About this task:
Return, unaltered, every line from the beginning of the material below up to and including the one with "- [float64] quotients".
● ● ●
(** * API-Throttling: the request pipeline of [server/main.go]

    A shallow embedding of the Go server: configuration loading
    ([loadConfig], [getEnv]), the two middlewares and their composition
    ([throttleMiddleware], [rateLimitMiddleware], [combinedMiddleware]),
    the health handler ([healthHandler]), the route table and the start-up
    sequence of [main].

    Conventions.
    - Go's [int] is the 64-bit two's-complement integer of the platforms
      the repository is deployed on; values are kept in [Z] and every
      arithmetic result goes through [wrap].
    - [float64] quotients are kept exact (a rational) when finite; a
      division by zero gives the IEEE specials [PosInf], [NegInf], [NaN].
    - Handlers run in a state-and-panic monad over the package-level
      variables ([config], [limiter], [db]), the wall clock, the response
      writer of the request in flight and a trace of the library calls
      that matter for ordering ([time.Sleep], [limiter.Allow], [db.Ping]).
    - [log.Printf] output is not part of the model. *)

From Stdlib Require Import ZArith QArith Qminmax Lia Lqa Ascii String Sorted.
From Stdlib Require DecimalString DecimalZ DecimalPos.
From stdpp Require Import base strings gmap list.

#[local] Set Warnings "-register-all".
#[local] Open Scope Z_scope.

(** ** Machine integers *)

Definition int_min : Z := - 2 ^ 63.
Definition int_max : Z := 2 ^ 63 - 1.

(** [z] is a value of Go's [int]. *)
Definition in_int (z : Z) : Prop := int_min <= z <= int_max.

(** Two's-complement wrap-around of an [int] result. *)
Definition wrap (z : Z) : Z := (z + 2 ^ 63) mod 2 ^ 64 - 2 ^ 63.

(** Go's [%] on integers: the remainder of the truncated division, with
    the sign of the dividend; a zero divisor is a run-time panic. *)
Definition go_rem (a b : Z) : option Z :=
  if b =? 0 then None else Some (Z.rem a b).

(** [time.Millisecond], in nanoseconds. *)
Definition Millisecond : Z := 1000000.

(** ** [float64] quotients *)

Inductive Rate : Type :=
| Finite (q : Q)
| PosInf
| NegInf
| NaN.

(** [float64(a) / float64(b)]: IEEE division never panics. Finite
    quotients are kept exact and in lowest terms. *)
Definition float_div (a b : Z) : Rate :=
  if b =? 0 then
    (if 0 <? a then PosInf else if a <? 0 then NegInf else NaN)
  else Finite (Qred (inject_Z a / inject_Z b)).

(** ** JSON values, as [encoding/json] sees the handlers' maps *)

Inductive JSON : Type :=
| JStr (s : string)
| JInt (n : Z)
| JFloat (r : Rate)
| JBool (b : bool)
| JObj (m : gmap string JSON).

(** [json.Encoder.Encode] fails with [UnsupportedValueError] on a float
    that is infinite or not a number, and then writes nothing. *)
Fixpoint encodable (j : JSON) : bool :=
  match j with
  | JFloat (Finite _) => true
  | JFloat _ => false
  | JObj m => map_fold (fun _ v acc => encodable v && acc) true m
  | _ => true
  end.

(** Field access by path, as a client reading the document would do. *)
Definition jfield (k : string) (j : JSON) : option JSON :=
  match j with
  | JObj m => m !! k
  | _ => None
  end.

Fixpoint jpath (ks : list string) (j : JSON) : option JSON :=
  match ks with
  | [] => Some j
  | k :: ks' =>
      match jfield k j with
      | Some j' => jpath ks' j'
      | None => None
      end
  end.

(** ** Configuration *)

Record Config : Type := mkConfig {
  Port : string;
  DBHost : string;
  DBPort : string;
  DBUser : string;
  DBPassword : string;
  DBName : string;
  RateLimitRequests : Z;
  RateLimitPeriod : Z;   (* seconds *)
  ThrottleMinMs : Z;     (* minimum delay in milliseconds *)
  ThrottleMaxMs : Z      (* maximum delay in milliseconds *)
}.

(** The process environment: variable name to value. *)
Abbreviation Env := (gmap string string).

(** [os.Getenv]: the empty string when the variable is unset. *)
Definition os_Getenv (env : Env) (key : string) : string :=
  default EmptyString (env !! key).

Definition getEnv (env : Env) (key defaultValue : string) : string :=
  let value := os_Getenv env key in
  if decide (value <> EmptyString) then value else defaultValue.

(** *** [strconv.Atoi]

    Part of Go's standard library, not of this repository; the model
    follows its documented contract: an optional sign followed by one or
    more decimal digits; on a syntax error the value is 0; on a value out
    of range the value is the nearest [int] and the error is a range
    error. *)

Inductive NumError : Type := ErrSyntax | ErrRange.

Definition digit_of (a : ascii) : option Z :=
  let n := Z.of_N (N_of_ascii a) in
  if (48 <=? n) && (n <=? 57) then Some (n - 48) else None.

Fixpoint parse_digits (acc : Z) (s : string) : option Z :=
  match s with
  | EmptyString => Some acc
  | String a s' =>
      match digit_of a with
      | Some d => parse_digits (acc * 10 + d) s'
      | None => None
      end
  end.

Definition Atoi (s : string) : Z * option NumError :=
  let '(neg, digits) :=
    match s with
    | String a r =>
        if Ascii.eqb a "+" then (false, r)
        else if Ascii.eqb a "-" then (true, r)
        else (false, s)
    | EmptyString => (false, s)
    end in
  match digits with
  | EmptyString => (0, Some ErrSyntax)
  | _ =>
      match parse_digits 0 digits with
      | None => (0, Some ErrSyntax)
      | Some n =>
          let v := if neg then - n else n in
          if v <? int_min then (int_min, Some ErrRange)
          else if int_max <? v then (int_max, Some ErrRange)
          else (v, None)
      end
  end.

(** [loadConfig]: every [strconv.Atoi] error is dropped ([n, _ := ...]). *)
Definition loadConfig (env : Env) : Config :=
  let rateLimitRequests := fst (Atoi (getEnv env "RATE_LIMIT_REQUESTS" "10")) in
  let rateLimitPeriod := fst (Atoi (getEnv env "RATE_LIMIT_PERIOD" "1")) in
  let throttleMinMs := fst (Atoi (getEnv env "THROTTLE_MIN_MS" "0")) in
  let throttleMaxMs := fst (Atoi (getEnv env "THROTTLE_MAX_MS" "0")) in
  {| Port := getEnv env "PORT" "8888";
     DBHost := getEnv env "DB_HOST" "postgres";
     DBPort := getEnv env "DB_PORT" "5432";
     DBUser := getEnv env "DB_USER" "postgres";
     DBPassword := getEnv env "DB_PASSWORD" "postgres";
     DBName := getEnv env "DB_NAME" "apidb";
     RateLimitRequests := rateLimitRequests;
     RateLimitPeriod := rateLimitPeriod;
     ThrottleMinMs := throttleMinMs;
     ThrottleMaxMs := throttleMaxMs |}.



(** ** The rate limiter

    [main.go] uses [golang.org/x/time/rate]: [rate.NewLimiter(r, b)] and
    [Limiter.Allow()]. The middlewares only see this interface; the
    call time is the wall clock, read by [Allow] itself. *)

Class RateLimiter (L : Type) : Type := {
  NewLimiter : Rate -> Z -> L;
  Allow : Z -> L -> bool * L
}.

Module TokenBucket.

(** Modelled from the spec: the limiter's code ([golang.org/x/time/rate])
    is not among the repository's sources. LimiterState of spec section 3: the current token
    count and the last-refill timestamp (nanoseconds; [None] until the
    first admission), beside the policy the limiter was built from. *)
Record t : Type := mk {
  limit : Rate;          (* ratePerSecond *)
  burst : Z;             (* capacity *)
  tokens : Q;
  last : option Z
}.

(** Modelled from the spec: the constructor of the missing limiter,
    section 4.1: capacity = policy.capacity, refill rate =
    policy.ratePerSecond, initial tokens = capacity. *)
Definition new (r : Rate) (b : Z) : t :=
  {| limit := r; burst := b; tokens := inject_Z b; last := None |}.

(** Seconds since the last refill. *)
Definition elapsed (now : Z) (l : t) : Q :=
  match last l with
  | None => 0
  | Some t0 => inject_Z (Z.max 0 (now - t0)) / inject_Z (10 ^ 9)
  end.

(** Modelled from the spec: the lazy refill of the missing limiter,
    section 4.1: min(capacity, tokens + elapsed * ratePerSecond). The spec
    gives no refill for a rate that is not finite (it wants such a policy
    refused); the bucket is left as it is there. *)
Definition refill (now : Z) (l : t) : Q :=
  match limit l with
  | Finite r => Qmin (inject_Z (burst l)) (tokens l + elapsed now l * r)
  | _ => tokens l
  end.

(** Modelled from the spec: TryAcquire of the missing limiter, section
    4.1: refill, then take one token if at least one is available and
    report admission; otherwise reject and leave the state as it was. *)
Definition TryAcquire (now : Z) (l : t) : bool * t :=
  let available := refill now l in
  if Qle_bool 1 available then
    (true, {| limit := limit l; burst := burst l;
              tokens := available - 1; last := Some now |})
  else (false, l).

(** The decisions of a sequence of calls made at the given times. *)
Fixpoint run (times : list Z) (l : t) : list bool :=
  match times with
  | [] => []
  | now :: rest =>
      let '(ok, l') := TryAcquire now l in
      ok :: run rest l'
  end.

End TokenBucket.

#[export] Instance TokenBucket_RateLimiter : RateLimiter TokenBucket.t :=
  {| NewLimiter := TokenBucket.new; Allow := TokenBucket.TryAcquire |}.

(** ** Requests, responses and the server state *)

Record Request : Type := mkRequest {
  Method : string;
  Path : string;
  RemoteAddr : string
}.

Definition StatusOK : Z := 200.
Definition StatusMethodNotAllowed : Z := 405.
Definition StatusTooManyRequests : Z := 429.
Definition StatusServiceUnavailable : Z := 503.

(** [http.ResponseWriter]: the header map, the status line once it is
    written, and the documents written to the body. *)
Record ResponseWriter : Type := mkRW {
  rw_header : gmap string string;
  rw_status : option Z;
  rw_body : list JSON
}.

Definition newResponseWriter : ResponseWriter :=
  {| rw_header := ∅; rw_status := None; rw_body := [] |}.

(** The status the client receives: 200 unless another one was written. *)
Definition statusCode (w : ResponseWriter) : Z :=
  default StatusOK (rw_status w).

(** Library calls whose order matters, and a marker for a downstream
    handler that is entered (see [observed]). *)
Inductive Event : Type :=
| EvSleep (d : Z)                 (* time.Sleep(d), d in nanoseconds *)
| EvAllow (ok : bool)             (* limiter.Allow() and its answer *)
| EvPing (err : option string)    (* db.Ping() and its error *)
| EvHandler.                      (* a downstream handler was entered *)

(** The package-level variables of [main.go] ([config], [limiter]; [db]
    is the answer its next [Ping] gives, [None] for a nil error), the
    wall clock in nanoseconds since the Unix epoch, the response writer
    of the request being served, and the trace. *)
Record State (L : Type) : Type := mkState {
  clock : Z;
  config : Config;
  limiter : L;
  db : option string;
  rw : ResponseWriter;
  trace : list Event
}.
Arguments mkState {L}.
Arguments clock {L}.
Arguments config {L}.
Arguments limiter {L}.
Arguments db {L}.
Arguments rw {L}.
Arguments trace {L}.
● ● ●
Output for this task:
(** * API-Throttling: the request pipeline of [server/main.go]

    A shallow embedding of the Go server: configuration loading
    ([loadConfig], [getEnv]), the two middlewares and their composition
    ([throttleMiddleware], [rateLimitMiddleware], [combinedMiddleware]),
    the health handler ([healthHandler]), the route table and the start-up
    sequence of [main].

    Conventions.
    - Go's [int] is the 64-bit two's-complement integer of the platforms
      the repository is deployed on; values are kept in [Z] and every
      arithmetic result goes through [wrap].
    - [float64] quotients are kept exact (a rational) when finite; a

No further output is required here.